Violência urbana no Brasil

Enviada em 04/03/2020

A violência pode ser entendida como a manifestação de interesses, vontades e exercício de poder entre indivíduos de realidades assimétricas. Por conseguinte, observa-se no Brasil, nos últimos anos, um aumento generalizado da violência decorrente da atuação ineficiente do Estado de garantir segurança à sociedade.

Nota-se, que o aumento da violência tem causas complexas e afeta a sociedade de forma desigual em função dos diferentes grupos sociais. De fato, a violência atinge sobretudo os mais pobres e as minorias por serem menos protegidas pelo governo. De acordo com uma pesquisa divulgada pelo Ipea (Instituto de pesquisa econômica aplicada), o número de homicídios denunciados, contra homossexuais, por exemplo, subiu de 5 casos em 2011 para 193 em 2017. Além disso, segundo o instituto, entre os grupos mais vulneráveis (LGBTQ, idosos, mulheres), 75,5% das vítimas são negras.

Embora existam leis que garantem a integridade física e moral de qualquer cidadão, falta contudo, poder de aplicá-las. O sistema brasileiro tornou-se demasiadamente burocrático. A burocracia excessiva bagunçou a Administração, que não forma policiais suficientes e contribui para o aumento das diferentes desigualdades sociais.
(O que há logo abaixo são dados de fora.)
Lemma map_range_spec lin len s :
  let pages := Z.to_nat ((len + 4095) / 4096) in
  paging_ok s → lin mod 4096 = 0 → 0 ≤ lin → 0 ≤ len →
  lin + 4096 * Z.of_nat pages < 2 ^ 64 → c48 lin + 4096 * Z.of_nat pages ≤ 2 ^ 48 →
  can_give (tables_needed 3 pages lin true + tables_later) (source s) → stock (missing (leaf s) lin pages + later) (source s) →
  (∀ x, in_range lin pages x → opened s x 3) →
  ∃ s' pg, paging_map_range allocator lin len flags s = Done (tt, s') ∧ paging_ok s'
    ∧ stock later (source s') ∧ can_give tables_later (source s')
    ∧ filled lin pages pg s s' ∧ own_pages lin pages pg (λ q, ¬ in_use (source s) q) s s'.
Proof.
  intros pages Hok Hal Hl0 Hn0 Hhi Hc Hg Hst Hop.
  assert (Z.of_nat pages = (len + 4095) / 4096) as Hp by (unfold pages; rewrite Z2Nat.id by (apply Z.div_pos; lia); done).
  pose proof (Z.div_mod (len + 4095) 4096) as Hdm. pose proof (Z.mod_pos_bound (len + 4095) 4096) as Hmb.
  unfold paging_map_range. unfold PAGE_MASK, PAGE_SIZE. change 4095 with (2 ^ 12 - 1). rewrite land_low_mask by lia.
  change (2 ^ 12) with 4096. rewrite Hal, Z.eqb_refl, Z.sub_0_r, Z.add_0_r. unfold pg_assert. run.
  rewrite (u64_small lin), (u64_small len), (u64_small (len + (4096 - 1))) by lia.
  rewrite round_dn_eq by lia. change (2 ^ 12) with 4096. change (4096 - 1) with 4095. rewrite <- Hp, u64_small by lia.
  replace (lin + 4096 * Z.of_nat pages - lin) with (Z.of_nat pages * 4096) by ring. rewrite Z.div_mul, Nat2Z.id by lia.
  destruct (scan_loop_spec (PageSourceLaws0 := stocked_laws (missing (leaf s) lin pages + later)) pages lin 0 None tables_later s) as (s1 & E1 & Hok1 & [Hcg1 Hst1] & Hgr & Htab);
    try done; try lia.
  { intros i Hi. apply Hop. unfold in_range. rewrite c48_shift by lia. lia. }
  rewrite (bind_done _ _ _ _ _ E1), Z.add_0_l. assert (∀ x, leaf s1 x = leaf s x) as Hl1 by apply Hgr.
  assert (missing (leaf s1) lin pages = missing (leaf s) lin pages) as Em by (apply missing_ext; intros; by rewrite Hl1).
  destruct (assign_loop_spec pages lin 0 0 None s1) as (al & s' & pg & E2 & Hz & Hok2 & Hst2 & Hcg2 & (R & M & U & L) & [O1 O2]); try done; try lia.
  { by rewrite Em, Nat.sub_0_r. }
  rewrite Em, Nat.sub_0_r in E2. change (4096 * Z.of_nat 0) with 0 in E2. rewrite (bind_done _ _ _ _ _ E2), Hz.
  assert (filled lin pages pg s s') as Hfill.
  { split; [rewrite R; apply Hgr|]. split; [rewrite M; apply Hgr|]. split; [intros q Hq; apply U; by apply (g_use (H0 := stocked_laws (missing (leaf s) lin pages + later)) _ _ Hgr)|].
    intros x. rewrite L. by rewrite Hl1. }
  assert (own_pages lin pages pg (λ q, ¬ in_use (source s) q) s s') as Hown.
  { split; [intros x Hx Hn|intros x y Hx Hn Hy Hn'; rewrite <- Hl1 in Hn; rewrite <- Hl1 in Hn'; auto].
    rewrite <- Hl1 in Hn. destruct (O1 x Hx Hn) as (? & ? & [(i & Hi & _)|Hf] & ?); [lia|]. split_and!; try done; try lia.
    intros Hq. apply Hf. by apply (g_use (H0 := stocked_laws (missing (leaf s) lin pages + later)) _ _ Hgr). }
  by exists s', pg.
Qed.

(** The address and the flags of an entry of paging_map_range *)
Lemma range_entry q x :
  addr_of flags = 0 → q mod 4096 = 0 → 0 < q < 2 ^ 40 →
  phys_of 3 (Z.lor (Z.lor q flags) PTE_PRESENT) x = q + x mod 4096
  ∧ flags_of (Z.lor (Z.lor q flags) PTE_PRESENT) = flags_of (Z.lor flags PTE_PRESENT).
Proof.
  intros Hfa Hq1 Hq2. rewrite <- Z.lor_assoc.
  apply (leaf_phys 3 (Z.lor flags PTE_PRESENT)); try done; [lia|by left| |lia].
  unfold addr_of in *. by rewrite Z.land_lor_distr_l, Hfa.
Qed.

(** The range is translated through pages of its own after paging_map_range. *)
Lemma filled_translate lin pages pg fresh s s' x :
  addr_of flags = 0 → filled lin pages pg s s' → own_pages lin pages pg fresh s s' →
  in_range lin pages x → leaf s x = None →
  translate (words s') (root_page_dir s') x = Some (pg (c48 x / 4096) + x mod 4096).
Proof.
  intros Hfa (_ & _ & _ & L) [O1 _] Hx Hn. destruct (O1 x Hx Hn) as (Hq1 & Hq2 & _). unfold translate.
  change (leaf_at _ _ x) with (leaf s' x). rewrite L, decide_True by done. cbn. f_equal. by apply range_entry.
Qed.
(** A free block: it takes in the free blocks after it, becomes the hint if
    the hint was a block in use, and is taken if it is large enough. *)
Lemma loop_free fuel start h a sz post szf uf :
  tiled (hmem h) a ((sz, false) :: post) en → frame_ok h → 0 ≤ a → en - a < 2 ^ 32 →
  first_free h ≤ a → hmem h !! first_free h = Some (hdr (first_free h) szf uf) →
  ∃ fr rest h', post = fr ++ rest ∧ all_free fr ∧ starts_free rest = false
    ∧ tiled (hmem h') a ((sz + total fr, false) :: rest) en ∧ frame_ok h'
    ∧ (∀ p, p < a ∨ en ≤ p → hmem h' !! p = hmem h !! p)
    ∧ first_free h' = (if uf then a else first_free h)
    ∧ malloc_loop (S fuel) start bytes (2 ^ k) a h
      = if u64 (bytes + adj a) <=? sz + total fr then malloc_take a bytes (adj a) h'
        else if a + sz + total fr =? start then Done (0, h')
        else malloc_loop fuel start bytes (2 ^ k) (a + sz + total fr) h'.
Proof.
  intros Ht (Hhs & Hhe & Hsen) H0 Hsp Hff Hhf. pose proof Ht as (Ha & H16 & Hd & Ht').
  pose proof (tiled_total _ _ _ _ Ht') as Htot. pose proof (tiled_total_bound _ _ _ _ Ht') as (? & _ & _).
  destruct (tiled_head _ _ _ _ Ht' Hsen) as (sz2 & u2 & Hn & _).
  rewrite (loop_open fuel start _ h a sz false sz2 u2) by (done || lia).
  pose proof (tiled_fuel _ _ _ _ h Ht eq_refl) as Hfuel.
  destruct (coalesce_spec (walk_fuel h) h a sz false post en Ht Hsen H0 Hsp Hen ltac:(simpl in *; lia))
    as (fr & rest & m' & -> & Hfr & _ & Hrest & Hrun & Htile & Hframe).
  pose proof (tiled_pos _ _ _ _ Ht') as [Hpos _]%Forall_app.
  rewrite (bind_done _ _ _ _ _ Hrun).
  unfold moved_first. rewrite decide_False; last first.
  { intros Hin%blocks_at_ge; [lia|done]. }
  set (h1 := Heap m' _ _ _ _). pose proof Htile as (Ha' & _ & _ & Htr). 
  rewrite (bind_done _ _ h1 _ h1 (hdr_at_some h1 _ _ Ha')). rewrite hdr_is_free. cbn [negb hsize hdr].
  assert (hmem h1 !! first_free h = Some (hdr (first_free h) (if decide (first_free h = a) then sz + total fr else szf) uf)) as Hf1.
  { simpl. destruct (decide (first_free h = a)) as [He|He].
    - rewrite He in *. rewrite Ha in Hhf. injection Hhf as _ Hu _. rewrite Ha'. by destruct uf.
    - rewrite Hframe by lia. done. }
  assert (m' !! en = Some (hdr en 0 true)) as Hsen' by (rewrite Hframe by lia; done).
  rewrite bind_assoc, (bind_done _ _ h1 _ h1 eq_refl). rewrite bind_assoc.
  change (first_free h1) with (first_free h).
  rewrite (bind_done _ _ h1 _ h1 (hdr_at_some h1 (first_free h) _ Hf1)). rewrite hdr_is_used.
  assert ((a <? first_free h) = false) as -> by (apply Z.ltb_ge; lia). cbn [orb].
  set (h2 := if uf then set_first a h1 else h1).
  rewrite bind_assoc. erewrite (bind_done _ _ h1 tt h2); [|by unfold h2; destruct uf].
  exists fr, rest, h2. split; [done|]. split; [done|]. split; [by apply Hrest|].
  assert (hmem h2 = m') as Hm2 by (unfold h2; by destruct uf).
  assert (heap_st h2 = st) as Hs2 by (unfold h2; by destruct uf).
  rewrite Hm2. split; [done|]. split; [unfold frame_ok; rewrite Hm2; split; [done|]; split; [unfold h2; by destruct uf|done]|].
  split; [done|]. split; [unfold h2; by destruct uf|].
  destruct (u64 (bytes + adj a) <=? sz + total fr).
  - rewrite bind_assoc. unfold mbind, M_bind. destruct (malloc_take a bytes (adj a) h2) as [[p h3]|]; done.
  - rewrite bind_mret, (bind_done (gets heap_st) _ _ _ _ eq_refl). cbv zeta.
    pose proof (tiled_total_bound _ _ _ _ Htr) as (? & _ & _).
    rewrite total_app in *.
    assert (0 < sz + total fr) as Hlt.
    { clear -Hpos H16. assert (0 ≤ total fr); [|lia]. induction Hpos as [|[s v] l Hs _ IH]; simpl in *; lia. }
    apply Z.ltb_lt in Hlt as ->. by destruct (_ =? start).
Qed.

(** Back at the start of the heap, the blocks before the hint are all in use *)
Lemma loop_wrap p1 : ∀ fuel h p0 post start,
  tiled (hmem h) st (p0 ++ p1 ++ post) en → frame_ok h → all_used p1 → p1 ≠ [] →
  start = st + total (p0 ++ p1) → (length p1 ≤ fuel)%nat →
  malloc_loop fuel start bytes (2 ^ k) (st + total p0) h = Done (0, h).
Proof.
  induction p1 as [|[sz u] p1 IH]; intros fuel h p0 post start Ht Hok Hu Hne -> Hfuel; [done|].
  inversion Hu as [|? ? Hu1 Hu2]; simpl in *; subst. destruct fuel as [|fuel]; [lia|].
  pose proof Ht as (Ht0 & Ht1)%tiled_app. pose proof (tiled_total_bound _ _ _ _ Ht0) as (? & _ & _).
  rewrite (loop_used _ _ _ _ _ sz (p1 ++ post)) by (done || lia).
  rewrite !total_app. simpl. destruct (Z.eqb_spec (st + total p0 + sz) (st + (total p0 + (sz + total p1)))) as [He|He]; [done|].
  assert (p1 ≠ []) as Hne1 by (intros ->; simpl in He; lia).
  replace (st + total p0 + sz) with (st + total (p0 ++ [(sz, true)])) by (rewrite total_app; simpl; lia).
  apply (IH fuel h (p0 ++ [(sz, true)]) post); [|done|done|done| |lia].
  - by rewrite <- app_assoc.
  - rewrite !total_app. simpl. lia.
Qed.

(** What the search knows of the hint: nothing free has been seen and it is
    still the starting block, or it is the first free block seen. *)
Definition hint_ok (h : heap) (start : Z) (seen : list block) : Prop :=
  (all_used seen ∧ first_free h = start)
  ∨ ∃ d1 szf d2, seen = d1 ++ (szf, false) :: d2 ∧ all_used d1 ∧ first_free h = start + total d1.

Lemma hint_ok_used h start seen sz : hint_ok h start seen → hint_ok h start (seen ++ [(sz, true)]).
Proof.
  intros [[Hu Hf]|(d1 & szf & d2 & -> & Hu & Hf)].
  - left. split; [|done]. apply Forall_app. split; [done|by constructor].
  - right. exists d1, szf, (d2 ++ [(sz, true)]). by rewrite <- app_assoc.
Qed.

(** The hint's own block *)
Lemma hint_block h start seen todo :
  tiled (hmem h) start (seen ++ todo) en → hint_ok h start seen → todo ≠ [] →
  ∃ szf uf, hmem h !! first_free h = Some (hdr (first_free h) szf uf)
    ∧ first_free h ≤ start + total seen
    ∧ (uf = true → all_used (seen)) ∧ (uf = false → (seen = [] ∧ first_free h = start) ∨
        ∃ d1 szf d2, seen = d1 ++ (szf, false) :: d2 ∧ all_used d1 ∧ first_free h = start + total d1).
Proof.
  intros Ht [[Hu Hf]|(d1 & szf & d2 & -> & Hu & Hf)] Hne.
  - destruct (seen) as [|[sz u] s] eqn:He.
    + destruct todo as [|[sz u] todo]; [done|]. destruct Ht as (Hh & _). exists sz, u.
      rewrite Hf. simpl. split; [done|]. split; [lia|]. split; [by intros|]. by left.
    + inversion Hu as [|? ? Hu1 Hu2]; simpl in Hu1; subst u. pose proof Ht as (Hs & _)%tiled_app.
      pose proof (tiled_total_bound _ _ _ _ Hs) as (? & _ & _).
      destruct Ht as (Hh & _). exists sz, true. rewrite Hf. split; [done|]. split; [lia|]. done.
  - rewrite <- app_assoc in Ht. pose proof Ht as (Hs & (Hh & ? & _ & Ht2))%tiled_app.
    pose proof Ht2 as (Ht3 & _)%tiled_app. pose proof (tiled_total_bound _ _ _ _ Ht3) as (? & _ & _).
    exists szf, false. rewrite Hf. split; [done|]. rewrite total_app. simpl. split; [lia|].
    split; [done|]. intros _. right. by exists d1, szf, d2.
Qed.

(** The contract of an allocation of a block of [bytes] bytes *)
Definition allocated (bs : list block) (p : Z) (bs' : list block) : Prop :=
  (p = 0 ∧ blocks_at true st bs' = blocks_at true st bs ∧ no_adjacent_free bs'
   ∧ ∀ a sz, (a, sz) ∈ blocks_at false st bs' → sz < bytes + adj a)
  ∨ (p ≠ 0 ∧ (2 ^ k | p) ∧ blocks_at true st bs' ≡ₚ (p - 16, bytes) :: blocks_at true st bs).

Lemma allocated_used bs1 bs2 p bs' :
  blocks_at true st bs1 = blocks_at true st bs2 → allocated bs2 p bs' → allocated bs1 p bs'.
Proof. unfold allocated. by intros ->. Qed.

Lemma used_joined pre seen sz fr rest a :
  all_free fr →
  blocks_at true a (pre ++ seen ++ (sz, false) :: fr ++ rest)
  = blocks_at true a (pre ++ (seen ++ [(sz + total fr, false)]) ++ rest).
Proof.
  intros Hfr. rewrite !blocks_at_app. simpl. rewrite !blocks_at_app, (used_of_free fr), app_nil_r by done.
  rewrite !total_app. simpl. rewrite ?app_nil_r. do 2 f_equal. f_equal. lia.
Qed.

Lemma used_taken pre seen sz fr rest r :
  all_free fr → 0 ≤ r → bytes + r ≤ sz + total fr →
  blocks_at true st (pre ++ seen ++ front r ++ (bytes, true) :: back (sz + total fr - r - bytes) ++ rest)
  ≡ₚ (st + total pre + total seen + r, bytes) :: blocks_at true st (pre ++ seen ++ (sz, false) :: fr ++ rest).
Proof.
  intros Hfr Hr Hfit.
  assert (total (front r) = r) as Hf1 by (unfold front; destruct (Z.eqb_spec r 0); simpl; lia).
  assert (∀ x, total (back x) = x) as Hb1 by (intros x; unfold back; destruct (Z.eqb_spec x 0); simpl; lia).
  assert (∀ b, blocks_at true b (front r) = []) as Hf2 by (intros b; unfold front; by destruct (r =? 0)).
  assert (∀ b x, blocks_at true b (back x) = []) as Hb2 by (intros b x; unfold back; by destruct (x =? 0)).
  rewrite !blocks_at_app. simpl. rewrite !blocks_at_app, Hf2, Hb2, Hf1, Hb1, (used_of_free fr) by done. simpl.
  rewrite !(app_assoc (blocks_at true st pre)). rewrite <- Permutation_middle.
  apply Permutation_cons; [|]. { f_equal. }
  replace (st + total pre + total seen + r + bytes + (sz + total fr - r - bytes))
    with (st + total pre + total seen + sz + total fr) by lia. done.
Qed.

(** Taking the block at the end of what has been seen *)
Lemma scan_take h pre0 seen sz sz0 fr rest :
  let a := st + total pre0 + total seen in
  tiled (hmem h) st (pre0 ++ seen) a → tiled (hmem h) a ((sz, false) :: rest) en →
  frame_ok h → all_used pre0 → hint_ok h (st + total pre0) (seen ++ [(sz, false)]) →
  all_free fr → sz = sz0 + total fr → bytes + adj a ≤ sz →
  ∃ p h' bs', malloc_take a bytes (adj a) h = Done (p, h') ∧ heap_wf h' bs'
    ∧ heap_st h' = st ∧ heap_en h' = en
    ∧ allocated (pre0 ++ seen ++ (sz0, false) :: fr ++ rest) p bs'.
Proof.
  intros a Ht1 Ht2 (Hhs & Hhe & Hsen) Hpre Hhint Hfr Hsz Hfit.
  pose proof (tiled_total_bound _ _ _ _ Ht1) as (Hb1 & Hb2 & _). rewrite total_app in Hb1, Hb2.
  pose proof (tiled_total _ _ _ _ Ht2) as Htot. simpl in Htot.
  pose proof Ht2 as (_ & Hsz16 & _ & Ht3). pose proof (tiled_total_bound _ _ _ _ Ht3) as (Hb3 & _ & _).
  assert (16 | a) as Ha16.
  { unfold a. rewrite <- Z.add_assoc. by apply Z.divide_add_r. }
  destruct (align_adj_spec k a Hk ltac:(lia) Ha16) as (Hadj & Hadj16 & Hal).
  assert (∃ d1 d2, seen ++ [(sz, false)] = d1 ++ d2 ∧ d2 ≠ [] ∧ all_used d1
                   ∧ first_free h = st + total pre0 + total d1) as (d1 & d2 & Hd & Hd2 & Hd1 & Hff).
  { destruct Hhint as [[Hu%Forall_app Hf]|(d1 & szf & d2 & Heq & Hu & Hf)].
    - destruct Hu as [_ Hu]. by inversion Hu.
    - by exists d1, ((szf, false) :: d2). }
  assert (∃ d3, seen = d1 ++ d3) as [d3 ->].
  { destruct (exists_last Hd2) as (d3 & x & ->). rewrite app_assoc in Hd.
    apply app_inj_tail in Hd as [-> _]. by exists d3. }
  pose proof Ht1 as (Htp & Hts)%tiled_app. pose proof Hts as (Htd1 & Htd3)%tiled_app.
  pose proof (tiled_total_bound _ _ _ _ Htd3) as (Hb4 & _ & _).
  destruct (take_spec h a sz rest en bytes (adj a)) as (m' & Hrun & Htile & Hframe);
    try done; try lia. { rewrite Hff. unfold a. rewrite total_app. lia. }
  exists (a + adj a + 16), (set_mem m' h).
  exists (pre0 ++ (d1 ++ d3) ++ front (adj a) ++ (bytes, true) :: back (sz - adj a - bytes) ++ rest).
  split; [done|]. split; [|split; [done|split; [done|]]].
  - constructor; simpl; rewrite ?Hhs, ?Hhe; try done.
    + rewrite app_assoc. apply tiled_app. rewrite total_app, Z.add_assoc. fold a. split; [|done].
      eapply tiled_frame; [|done]. intros p Hp. apply Hframe. lia.
    + rewrite Hframe by lia. done.
    + exists (pre0 ++ d1), (d3 ++ front (adj a) ++ (bytes, true) :: back (sz - adj a - bytes) ++ rest).
      split; [by rewrite <- !app_assoc|]. split; [by destruct d3, (front (adj a))|].
      split; [by apply Forall_app|]. rewrite Hff, total_app. lia.
  - right. split; [lia|]. split; [replace (a + adj a + 16) with (a + 16 + adj a) by lia; done|].
    replace (a + adj a + 16 - 16) with (a + adj a) by lia. rewrite Hsz.
    apply (used_taken pre0 (d1 ++ d3) sz0 fr rest (adj a)); [done|lia|lia].
Qed.

(** The whole heap has been searched *)
Lemma scan_end fuel h pre0 seen :
  (0 + 1 + length pre0 ≤ fuel)%nat →
  tiled (hmem h) st (pre0 ++ seen ++ []) en → frame_ok h → all_used pre0 →
  hint_ok h (st + total pre0) seen → seen ++ [] ≠ [] → no_adjacent_free (seen ++ []) →
  (∀ a sz, (a, sz) ∈ blocks_at false (st + total pre0) seen → sz < bytes + adj a) →
  ∃ p h' bs', malloc_loop fuel (st + total pre0) bytes (2 ^ k) (st + total pre0 + total seen) h = Done (p, h')
    ∧ heap_wf h' bs' ∧ heap_st h' = st ∧ heap_en h' = en ∧ allocated (pre0 ++ seen ++ []) p bs'.
Proof.
  intros Hfuel Ht Hok Hpre Hhint Hne Hna Hsmall. rewrite app_nil_r in *.
  pose proof (tiled_total _ _ _ _ Ht) as Htot. pose proof (tiled_total_bound _ _ _ _ Ht) as (? & _ & _).
  rewrite total_app in *. rewrite <- Z.add_assoc, Htot.
  exists 0, h, (pre0 ++ seen). split; [|split; [|split; [apply Hok|split; [apply Hok|]]]].
  - destruct fuel as [|fuel]; [lia|]. rewrite loop_sentinel by (done || lia).
    destruct (Z.eqb_spec st (st + total pre0)) as [He|He]; [done|].
    replace st with (st + total []) at 2 by (simpl; lia).
    eapply (loop_wrap pre0 fuel h [] seen); [done|done|done| |done|lia].
    intros ->. simpl in He. lia.
  - destruct Hok as (Hhs & Hhe & Hsen). constructor; rewrite ?Hhs, ?Hhe; try done.
    destruct Hhint as [[Hu Hf]|(d1 & szf & d2 & -> & Hu & Hf)].
    + by exists pre0, seen.
    + exists (pre0 ++ d1), ((szf, false) :: d2). rewrite <- app_assoc. split; [done|]. split; [done|].
      split; [by apply Forall_app|]. rewrite total_app. lia.
  - left. split; [done|]. split; [done|]. split; [by apply no_adjacent_used|].
    intros a sz. rewrite blocks_at_app, free_of_used by done. apply Hsmall.
Qed.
Consoante com um estudo da Global Peace Index, em países desenvolvidos, como Nova Zelândia e Canadá, os índices de violência são bem mais baixos. Isso decorre do rigoroso combate ao crime organizado e da eficiente distribuição de renda.

Os desafios, portanto, para o combate a violência são muitos. É preciso desburocratizar o sistema penal brasileiro de forma a garantir que as leis sejam aplicadas em sua totalidade. Com isso, é preciso, também, formar cada vez mais policiais de forma a garantir maior agilidade no atendimento às comunidades. Isto posto, é necessário ampliar as oportunidades para pessoas jovens por meio de investimentos em educação e empregabilidade capazes de desafiar estereótipos de identidade, raça e classe social.